Los ensayos que comprenden la primera parte de La obra abierta son testimonios de diversa índole destinados a mostrar de qué manera se lleva a cabo la búsqueda de la ambigüedad en las artes y las letras de nuestros días. «Los músicos contemporáneos como Stockhausen, Berio, Pousseur, Boulez —dice— conceden en sus composiciones una máxima libertad al ejecutante, invitándolo a intervenir en la estructura misma de la obra, a modificarla en un acto de interpretación creadora». En el campo de la escultura, Calder aparece como un típico creador de «obras abiertas»: sus móviles se definen como obras en movimiento que engendran sin cesar su propio espacio y sus propias dimensiones.

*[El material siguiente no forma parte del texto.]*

(* ===== verification/FastFieldExec.v ===== *)
(** * FastFieldExec: scans answered from columns

    [customscan/pdbscan/exec_methods/fast_fields/numeric.rs] and [string.rs]: the exec
    methods that fill a virtual slot from columns when the tuple's block is all visible.
    The numeric method searches like the normal one; the string method first groups all
    matching documents by the term of one text column. *)

From S2P Require Import Prelude Page Block PgUtils TokenizerConfig Query CustomScan Schema Rows Reader Parallel ScanExec FastFields.

Open Scope Z_scope.

(** a slot holds datums *)
Definition DatumSlots `{PgDatums} : PgSlots := {| SlotDatum := RowDatum |}.
#[local] Existing Instance DatumSlots.

(** ** [BTreeMap::entry(k).or_default().append(vs)]: a list of entries in the order of their keys *)
Section btree.
Context {K V : Type} `{EqDecision K} (le : K → K → Prop) `{!RelDecision le}.

Fixpoint entry_append (k : K) (vs : list V) (m : list (K * list V)) : list (K * list V) :=
  match m with
  | [] => [(k, vs)]
  | (k', vs') :: m =>
      if decide (k = k') then (k', vs' ++ vs) :: m
      else if decide (le k k') then (k, vs) :: (k', vs') :: m
      else (k', vs') :: entry_append k vs m
  end.
(** the values with their keys *)
Definition btree_flat (m : list (K * list V)) : list (K * V) := m ≫= λ kvs, pair kvs.1 <$> kvs.2.
End btree.

(** the tasks of [into_par_iter] lock the merged map in any order, and an [FxHashMap] iterates in any order *)
Class StringAggOrder := {
  par_order : ∀ {A : Type}, list A → list A;
  fx_order : ∀ {A : Type}, list A → list A;
  par_order_perm {A : Type} (l : list A) : par_order l ≡ₚ l;
  fx_order_perm {A : Type} (l : list A) : fx_order l ≡ₚ l
}.
(** the score a collector is given when it does not require scores *)
Class ScoreZero `{TantivyReader} := { score_zero : Score }.

Section exec.
Context `{RustF64} `{TantivyTypes} `{TantivyText} `{TantivyRegex} `{RustBuild}
  `{Chrono} `{!PgDates} `{AsFieldType} `{!TantivyParser} `{!TantivySearcher} `{TantivyIndex} `{!TantivyReader}
  `{PgHeap} `{!PgrxTypes} `{!TimeCrate} `{!PgDatums} `{PgTypes} `{!TantivyColumns} `{!SlotDatums}
  `{StringAggOrder} `{!ScoreZero}.
(** the types of [ps_ResultTupleDesc] and the [rd_id] of the table *)
Context (result_tupdesc : list PgOid) (rd_id : Z).
Notation FFHelper := (list (list (SegmentReader * string * option FFType))).

(** ** [FastFieldExecState] *)

Record FastFieldExecState := {
  ffhelper : FFHelper;
  strbuf : string;
  which_fast_fields : list WhichFastField;
  ff_results : SearchResults;
  ff_blockvis : Z * bool;
  ff_did_query : bool
}.
Definition ff_exec_new (which : list WhichFastField) : FastFieldExecState :=
  {| ffhelper := []; strbuf := ""; which_fast_fields := which; ff_results := NoResults;
     ff_blockvis := (InvalidBlockNumber, false); ff_did_query := false |}.
(** [init] of both methods; the reader was set by the rescan *)
Definition ff_init (e : FastFieldExecState) (st : PdbScanState) : FastFieldExecState :=
  {| ffhelper :=
       match search_reader st with
       | Some reader => ff_with_fields (searcher reader) (which_fast_fields e)
       | None => ffhelper e
       end;
     strbuf := strbuf e; which_fast_fields := which_fast_fields e; ff_results := ff_results e;
     ff_blockvis := ff_blockvis e; ff_did_query := ff_did_query e |}.
Definition set_ff (results : SearchResults) (did_query : bool) (e : FastFieldExecState) : FastFieldExecState :=
  {| ffhelper := ffhelper e; strbuf := strbuf e; which_fast_fields := which_fast_fields e; ff_results := results;
     ff_blockvis := ff_blockvis e; ff_did_query := did_query |}.
Definition set_ff_blockvis (b : Z * bool) (e : FastFieldExecState) : FastFieldExecState :=
  {| ffhelper := ffhelper e; strbuf := strbuf e; which_fast_fields := which_fast_fields e; ff_results := ff_results e;
     ff_blockvis := b; ff_did_query := ff_did_query e |}.
Definition set_ff_helper (h : FFHelper) (e : FastFieldExecState) : FastFieldExecState :=
  {| ffhelper := h; strbuf := strbuf e; which_fast_fields := which_fast_fields e; ff_results := ff_results e;
     ff_blockvis := ff_blockvis e; ff_did_query := ff_did_query e |}.
Definition set_strbuf (buf : string) (e : FastFieldExecState) : FastFieldExecState :=
  {| ffhelper := ffhelper e; strbuf := buf; which_fast_fields := which_fast_fields e; ff_results := ff_results e;
     ff_blockvis := ff_blockvis e; ff_did_query := ff_did_query e |}.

En lo relativo a la arquitectura, Eco cita un ejemplo venezolano: «Los arquitectos de la Universidad de Caracas construyen escuelas que se inventan cada día, en las que las aulas, constituidas por paneles móviles, se adaptan a las necesidades y a las condiciones de trabajo de los alumnos». En la literatura, los ejemplos son muy numerosos, pero él insiste particularmente en el caso de Kafka. Su obra, afirma, «es el modelo mismo de la obra “abierta”, en la que las interpretaciones existencialista, teológica, clínica, psicoanalítica de los símbolos no agotan, cada una, sino una parte de las infinitas posibilidades de significación». Y Mallarmé murió sin haber realizado esa obra que ambicionaba y que conocemos sólo por algunos borradores: un Libro que habría sido «una obra total», polimorfa, sin comienzo ni fin, capaz de desarrollarse de manera infinita, una «mecánica de combinaciones al servicio de una revelación de tipo órfico». Entre los escritores franceses contemporáneos, el proyecto de Mallarmé encuentra un eco en las tentativas de Michel Butor, de Philippe Sollers, de Jean-Pierre Faye y otros. Y un libro como Rayuela, de Julio Cortázar, revela también una ambición semejante: la de escribir un libro que abrace la realidad total y que sea, como ésta, inagotable.

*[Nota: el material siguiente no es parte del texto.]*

(* ===== verification/Operator.v ===== *)
(** * Operator: the [@@@] operator

    [api/operator.rs], [api/operator/text.rs] and [api/operator/searchqueryinput.rs]: the
    planner's support functions, which rewrite every use of the operator to one of the
    key field with a query that names its index, and the function that evaluates it
    outside of an index scan. *)

From S2P Require Import Prelude Page Block PgUtils TokenizerConfig Query CustomScan Schema Rows Reader Parallel ScanExec FastFields.

Open Scope Z_scope.

(** ** [search_with_query_input]: the operator evaluated for one tuple *)

Section evaluate.
Context `{RustF64} `{TantivyTypes} `{TantivyText} `{TantivyRegex} `{RustBuild}
  `{Chrono} `{!PgDates} `{AsFieldType} `{!TantivyParser} `{!TantivySearcher} `{TantivyIndex} `{!TantivyReader}
  `{!PgrxTypes} `{!TimeCrate} `{!PgDatums} `{PgTypes} `{!TantivyColumns} `{TantivySchema}.
(** [PgRelation::with_lock] and [SearchIndexReader::open]: the reader of an index, and its schema *)
Context (open_index : Z → SearchIndexReader * SearchIndexSchema).
Notation FFHelper := (list (list (SegmentReader * string * option FFType))).

(** [FxHashSet<TantivyValue>], as the values that were inserted: [Hash] refuses some, and an empty set hashes
    nothing; that equal ones are kept once does not show *)
Definition hashable (v : OwnedValue) : bool :=
  match v with OStr _ | OU64 _ | OI64 _ | OF64 _ | OBool _ | ODate _ | OBytes _ => true | _ => false end.
Definition hs_insert (v : OwnedValue) (hs : list OwnedValue) : outcome (list OwnedValue) :=
  if hashable v then Ok (v :: hs)
  else Panic "tantivy owned value not supported".
Definition hs_contains (v : OwnedValue) (hs : list OwnedValue) : outcome bool :=
  match hs with
  | [] => Ok false
  | _ => if hashable v then Ok (existsb (owned_eq v) hs) else Panic "tantivy owned value not supported"
  end.

(** [for (_, doc_address) in top_docs] *)
Fixpoint collect_keys (fuel : nat) (top_docs : SearchResults) (fast_fields : FFHelper) (hs : list OwnedValue)
    : outcome (list OwnedValue) :=
  match fuel with
  | O => NoFuel
  | S fuel =>
      '(item, top_docs) ← next top_docs;
      match item with
      | None => Ok hs
      | Some (_, doc_address) =>
          '(value, fast_fields) ← ffh_value fast_fields 0 doc_address;
          hs ← hs_insert value hs;
          collect_keys fuel top_docs fast_fields hs
      end
  end.
Definition default_hash_set (query : SearchQueryInput) : outcome (string * list OwnedValue) :=
  index_oid ← match query with
    | Input.WithIndex oid _ => Ok oid
    | _ => Panic "the SearchQueryInput must be wrapped in a WithIndex variant"
    end;
  let '(search_reader, schema) := open_index index_oid in
  key_field ← schema_key_field schema;
  let key_field_name := sf_name key_field in
  let key_field_type := fast_field_type_from (sf_type key_field) in
  let fast_fields := ff_with_fields (searcher search_reader) [which_from (key_field_name, key_field_type)] in
  top_docs ← search search_reader (contains_more_like_this query) query;
  hs ← collect_keys (S (Z.to_nat (count top_docs))) top_docs fast_fields [];
  Ok (key_field_name, hs).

Umberto Eco orienta sus análisis en todas las direcciones. Su enorme información le permite explorar sucesivamente el arte informal, el cine, la televisión, el periodismo y en todos estos niveles de la cultura cita ejemplos precisos y convincentes en apoyo de su teoría.

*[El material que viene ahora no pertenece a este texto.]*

(** the results of a claimed segment *)
Lemma claimed_results id :
  id ∈ all_segment_ids →
  ∃ r, search_segment reader ns id input = Ok r ∧ results_ok reader r ∧
    doc_ctids (left_docs r) = segment_ctids id ∧ Forall (returnable_doc reader which oid want_itup) (left_docs r).
Proof.
  intros (seg & Hseg & Hin)%find_segment_ok.
  destruct (search_segment_ok reader ns id input q p' seg Hquery Hseg) as (r & Hr & Hwf & Hsr & Hl).
  exists r. split; [done|]. split; [by split; [|left]|]. rewrite Hl. unfold segment_ctids. rewrite Hseg. split; [done|].
  apply Forall_forall. intros doc Hd. rewrite Forall_forall in Hdocs. apply Hdocs.
  apply list_elem_of_In, in_concat. exists (matching q ns seg).
  split; apply list_elem_of_In; [|done]. by apply list_elem_of_fmap_2.
Qed.

(** what a call has done when it returns *)
Definition call_ends (c : ScanConf) (i : Z) (more : bool) (scan' : IndexScanDesc) : Prop :=
  ∃ c' state', rtc step c c' ∧ opaque scan' = Some (Some state') ∧
    if more then
      (∃ ctid doc, sc_emitted c' = sc_emitted c ++ [ctid] ∧ ctid_at sr doc.2 = Some ctid ∧ returned reader which oid desc doc scan') ∧
      participant c' i scan' state'
    else sc_emitted c' = sc_emitted c ∧ sc_workers c' !! i = Some Done ∧ parallel_scan scan' = Some (sc_shared c').

Lemma call_ends_step c c1 i more scan' :
  step c c1 → sc_emitted c1 = sc_emitted c → call_ends c1 i more scan' → call_ends c i more scan'.
Proof.
  intros Hs He (c' & state' & Hrtc & Hrest). exists c', state'. split; [by eapply rtc_l|]. by rewrite <- He.
Qed.

Lemma participant_loop fuel c i scan state :
  inv c → participant c i scan state → xs_recheck scan = false → (claimable (Some (sc_shared c)) < fuel)%nat →
  ∃ more scan', amgettuple_loop fuel scan state = Ok (more, scan') ∧ call_ends c i more scan'.
Proof.
  revert c scan state. induction fuel as [|fuel IH]; intros c scan state Hinv (Hok & Hw & Hret & Hp & Hi) Hrc Hf; [lia|].
  destruct (left_docs (bs_results state)) as [|doc docs] eqn:Hl.
  - destruct (loop_none reader which oid desc ns input fuel scan state Hok Hl) as (r & Hr & Hlr & ->).
    unfold search_next_segment. rewrite Hp.
    destruct (decide (remaining_segments (sc_shared c) = 0)) as [Hz|Hne].
    + rewrite (claim_zero c Hz). cbn [mbind outcome_bind]. eexists _, _. split; [done|].
      exists (set_phase i Done (sc_shared c) [] c). eexists. split; [|split; [done|]].
      * apply rtc_once. apply step_done; [done|]. by apply claim_zero.
      * cbn. rewrite app_nil_r, lookup_insert_eq. done.
    + destruct (claim_some c Hinv Hne) as (id & shared & Hclaim & Hid & Hlt). rewrite Hclaim. cbn [mbind outcome_bind].
      destruct Hok as (_ & Hrd & Hns & Hin & Hitup). cbn [set_results bs_reader bs_need_scores bs_search_query_input].
      rewrite Hrd, Hns, Hin. destruct (claimed_results id Hid) as (r1 & -> & Hr1 & Hct & Hret1). cbn [mbind outcome_bind].
      set (c1 := set_phase i (Scanning (segment_ctids id)) shared [] c).
      set (state1 := set_results r1 (set_results r state)). set (scan1 := set_opaque (Some state1) (Some shared) scan).
      assert (step c c1) as Hs by by apply step_next_segment.
      destruct (IH c1 scan1 state1) as (more & scan' & Hrun & Hends); [by eapply scan_step_inv| |done|change (sc_shared c1) with shared; lia|].
      * split; [by split_and!|]. split; [done|]. split; [done|]. split; [done|]. cbn. by rewrite lookup_insert_eq, Hct.
      * exists more, scan'. split; [done|]. eapply call_ends_step; [done| |done]. cbn. by rewrite app_nil_r.
  - apply Forall_cons in Hret as [Hdoc Hret]. rewrite <- Hw in Hdoc.
    destruct (loop_some reader which oid desc ns input fuel scan state doc docs Hok Hrc Hl Hdoc)
      as (scan' & state' & -> & Hop' & Hok' & Hl' & Hretd & Hp' & Hw' & Hd').
    exists true, scan'. split; [done|]. destruct Hdoc as [[ctid Hc] _].
    cbn [doc_ctids omap list_omap] in Hi. unfold doc_ctids in Hi. cbn [omap list_omap] in Hi. rewrite Hc in Hi.
    exists (set_phase i (Scanning (doc_ctids docs)) (sc_shared c) [ctid] c), state'.
    split; [by apply rtc_once, step_tuple|]. split; [done|]. split; [by exists ctid, doc|].
    split; [done|]. split; [congruence|]. rewrite Hl'. split; [done|]. split; [by rewrite Hp'|]. cbn. by rewrite lookup_insert_eq.
Qed.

Pero su ejemplo esencial es el de Joyce, a quien dedica cerca de la mitad de las páginas de su libro. En este espléndido ensayo, Umberto Eco analiza de manera deslumbrante lo que entiende por «un caso mayor de creación abierta al infinito en sus estructuras y en su mensaje». El Ulises se presenta, ante él, como un mundo complejo e interminable que, a medida que vamos descubriendo, nos revela nuevos horizontes, fronteras más lejanas. Es una novela-ciudad a la que se puede penetrar, en cualquier momento y por cualquier parte, y con la que es posible establecer innumerables modos de comunicación y de diálogo. El genio y la maestría del escritor han conseguido presentarnos los elementos de una historia de tal manera que «el lector puede reconstruirlos, combinarlos e inventarlos sin tregua a fin de encontrar, a través de ellos, su propio mundo». Y el inconcluso Finnegans Wake va todavía más lejos en el propósito (aunque no en la realización). Este libro, dice Eco, «es el verdadero universo einsteiniano curvado sobre sí mismo», que se ofrece a nosotros como una obra «acabada y a la vez ilimitada». La inagotable ambigüedad creadora del relato es el resultado de una construcción en la que todos los materiales, sin ninguna excepción, son «ambiguos»: las palabras, los motivos, las técnicas, los ambientes, las anécdotas, los seres.